Kuhn selected John 15:5 for that first chapel: “I am the vine, you are the branches. If I remain in you, and you remain in me, you will bear much fruit. But apart from me, you can do nothing.” It’s classic sports ministry scripture, a humbling verse he first shared with Raptors players back when Vince Carter and Kuhn himself, as chaplain, were rookies. He has shared it with many Argos since becoming their team chaplain in 2010.
“The opportunity to play an integral role in the development of a young man’s life, from his rookie season onwards, is a unique and distinct blessing and privilege,” reflects Kuhn. One such man is star quarterback Trevor Harris, who played his first four CFL seasons with the Argos. He considers Kuhn a friend and mentor. “He was always there for me in times [I was] struggling,” he says.
Harris, a Christian from rural Ohio, was called up to the Argos from the American Arena Football League in 2012, but he had not benefited from a team chaplain until then. He credits Kuhn with helping him to frame adversity as an opportunity for growth, and to stay away from the typical vices — women and money.
It’s hard for players to remain themselves when they’re constantly on the road, away from family, surrounded by dozens of their peers from different walks of life, all of whom grew up accustomed to “being the man.”
“I appreciate that about him,” says Harris of Kuhn’s teaching. “It wasn’t about just giving us things that our ears want to hear, but things that our spirits and souls need to hear.”
What Harris appreciates most is Kuhn’s ability to listen to players. Kuhn likes to ask questions as often as he offers answers. It comes back to the concept of “spiritual fitness.” Unlike physical, mental and social fitness, this is one that athletes must define for themselves. “Teams could have anybody from multiple different belief systems or some people who don’t even believe anything,” explains Kuhn.
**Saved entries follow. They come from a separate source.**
(** ** Unspent outputs of a script *)

Lemma key_electrum_wf key sh : key_electrum key = Ok sh → esh_wf sh.
Proof using HSL HXL STL.
  destruct key as [address script|hash]; cbn [key_electrum].
  - rewrite esh_from_script_ok. intros [= <-]. destruct (sha256_wf script) as [? Hl].
    split; [by apply bytes_wf_rev|]. cbn [esh_bytes]. by rewrite length_rev.
  - intros (b & Hb%ok_or_ok & Hsh)%bind_ok. case_bool_decide as Hlen; [|done].
    injection Hsh as <-. apply hex_decode_wf in Hb. split; [by apply bytes_wf_rev|].
    cbn [esh_bytes]. by rewrite length_rev.
Qed.

(** A chain the adapter had has this block at a height. *)
Definition block_at (height : Z) (hash : hash32) : Prop :=
  ∃ c, I c ∧ block_hash_at_height (ic_headers c) height = Some hash.
Definition blocks_ok (blocks : gmap Z (hash32 * Z)) : Prop :=
  map_Forall (λ height e, block_at height e.1 ∧ time_at height e.2) blocks.

Lemma cached_block_ok blocks height s e blocks' s' :
  rest_ok s → blocks_ok blocks →
  cached_block adapter_error_text interfere blocks height s = (Ok (e, blocks'), s') →
  rest_ok s' ∧ blocks_ok blocks' ∧ block_at height e.1 ∧ time_at height e.2.
Proof using Hother BL.
  intros Hs Hb. unfold cached_block. destruct (blocks !! height) as [entry|] eqn:Eb.
  - intros [[= -> ->] ->]%st_ret_ok. split_and!; [done..| |]; by apply (Hb height entry).
  - intros (hash & s1 & Hh%on_chain_ok & Hr)%st_bind_ok.
    apply st_bind_ok in Hh as (c & w & [Hw Hc]%(read_chain_ok interfere I Hother) & [-> Hw']%st_ret_ok);
      [|done].
    assert (rest_ok s1) as Hs1 by (unfold rest_ok; by rewrite Hw').
    apply st_bind_ok in Hr as (hash & s2 & [Hhash%ok_or_ok ->]%st_lift_ok & Hr).
    apply st_bind_ok in Hr as (time & s3 & [Hs3 Ht]%read_block_time_ok & [[= -> ->] ->]%st_ret_ok); [|done].
    split; [done|]. assert (block_at height hash) by by exists c.
    split_and!; [|done..]. by apply map_Forall_insert_2.
Qed.

Context (shown_utxo : OutPoint → TransactionStatus → Z → option format_UtxoValue → Prop)
  {UL : UtxoValues S W F rest_ok shown_utxo}.

(** What is answered for an unspent output of the chain, and of the mempool. *)
Definition confirmed_utxo (u : ScriptUtxo) (v : option format_UtxoValue) : Prop :=
  ∃ hash time, block_at (su_height u) hash ∧ time_at (su_height u) time ∧
    shown_utxo (su_outpoint u) (status_confirmed (su_height u) hash time) (su_value u) v.
Definition unconfirmed_utxo (o : OutPoint * Z) (v : option format_UtxoValue) : Prop :=
  shown_utxo o.1 status_unconfirmed o.2 v.

Lemma confirmed_utxos_ok spent utxos blocks s values s' :
  rest_ok s → blocks_ok blocks →
  confirmed_utxos adapter_error_text interfere spent blocks utxos s = (Ok values, s') →
  rest_ok s' ∧ ∃ shown, Forall2 confirmed_utxo (filter (λ u, su_outpoint u ∉ spent) utxos) shown ∧
    values = omap id shown.
Proof using Hother BL UL.
  revert blocks s values s'. induction utxos as [|u utxos IH]; intros blocks s values s' Hs Hb;
    cbn [confirmed_utxos].
  { intros [-> ->]%st_ret_ok. split; [done|]. by exists []. }
  rewrite filter_cons. case_bool_decide as Hu; [rewrite decide_False by auto; by apply IH|].
  rewrite decide_True by done.
  intros ([[hash time] blocks'] & s1 & (Hs1 & Hb1 & Hhash & Htime)%cached_block_ok & Hr)%st_bind_ok;
    [|done..].
  apply st_bind_ok in Hr as (v & s2 & [Hs2 Hv]%read_utxo_value_ok & Hr); [|done].
  apply st_bind_ok in Hr as (rest & s3 & (Hs3 & shown & Hshown & ->)%IH & [-> ->]%st_ret_ok); [|done..].
  split; [done|]. exists (v :: shown). split; [|by destruct v]. constructor; [|done]. by exists hash, time.
Qed.
Lemma unconfirmed_utxos_ok spent outputs s values s' :
  rest_ok s → unconfirmed_utxos spent outputs s = (Ok values, s') →
  rest_ok s' ∧ ∃ shown, Forall2 unconfirmed_utxo (filter (λ o : OutPoint * Z, o.1 ∉ spent) outputs) shown ∧
    values = omap id shown.
Proof using UL.
  revert s values s'. induction outputs as [|[o amount] outputs IH]; intros s values s' Hs;
    cbn [unconfirmed_utxos].
  { intros [-> ->]%st_ret_ok. split; [done|]. by exists []. }
  rewrite filter_cons. case_bool_decide as Hu; [rewrite decide_False by auto; by apply IH|].
  rewrite decide_True by done. intros (v & s1 & [Hs1 Hv]%read_utxo_value_ok & Hr)%st_bind_ok; [|done].
  apply st_bind_ok in Hr as (rest & s3 & (Hs3 & shown & Hshown & ->)%IH & [-> ->]%st_ret_ok); [|done].
  split; [done|]. exists (v :: shown). split; [by constructor|by destruct v].
Qed.

Lemma history_of_ok sh deadline s h s' :
  (∀ c bs, I c → chain_inv (W := W) c bs → consensus_valid (W := W) bs (rev (esh_bytes sh))) →
  esh_wf sh → rest_ok s →
  history_of (F := F) adapter_error_text interfere clock sh deadline s = (Ok h, s') →
  rest_ok s' ∧ ∃ c bs l, I c ∧ chain_inv (W := W) c bs ∧
    script_txs (W := W) bs (rev (esh_bytes sh)) txnum_default l ∧ history_spec sh l h.
Proof using Hother HI HSL HXL STL VIL SLL RL NL.
  intros Hcv Hsh Hs Hh%on_chain_ok. by apply (script_history_ok interfere _ I Hother) in Hh.
Qed.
The question he asks is “What does spiritual fitness look like to you?”
It comes down to this, Kuhn continues: “What do you fall [back] on when everything else crumbles apart; when mentally, you are struggling; when socially, your friends have bailed on you because you’re no longer the guy giving them free tickets; and when physically, you’ve had a career- or season-ending in-jury and you’ve been cut?”
Deep inside every athlete is a desire to contribute. It’s so entangled with their internal worth that it can take much less than “getting cut” to crush their spirits. But the realization that their talents have eroded — whether through age, injury, being made third-stringer or not being called up to roster one week — is as inevitable as a receding hairline. “I hope that whatever you articulate as spiritual fitness is going to be there to carry you,” Kuhn says.
What carries Herbie Kuhn is the certainty that God is always working behind the scenes to turn personal battles into blessings, and never has he needed to believe in this more.
“I want that to be the fulcrum that everything rotates around,” he says. “Whether I’ve lost my voice and I have to announce the next night, whether I have just had one of the best days in my life, or whether both of my parents have died within 47 days, whether there’s enough money in the bank account to plan a vacation or barely enough for specials on the grocery shelf, I have peace and that’s irreplaceable.”
This story first appeared in Broadview’s March 2022 issue.
Omar Mouallem is an author and filmmaker in Edmonton.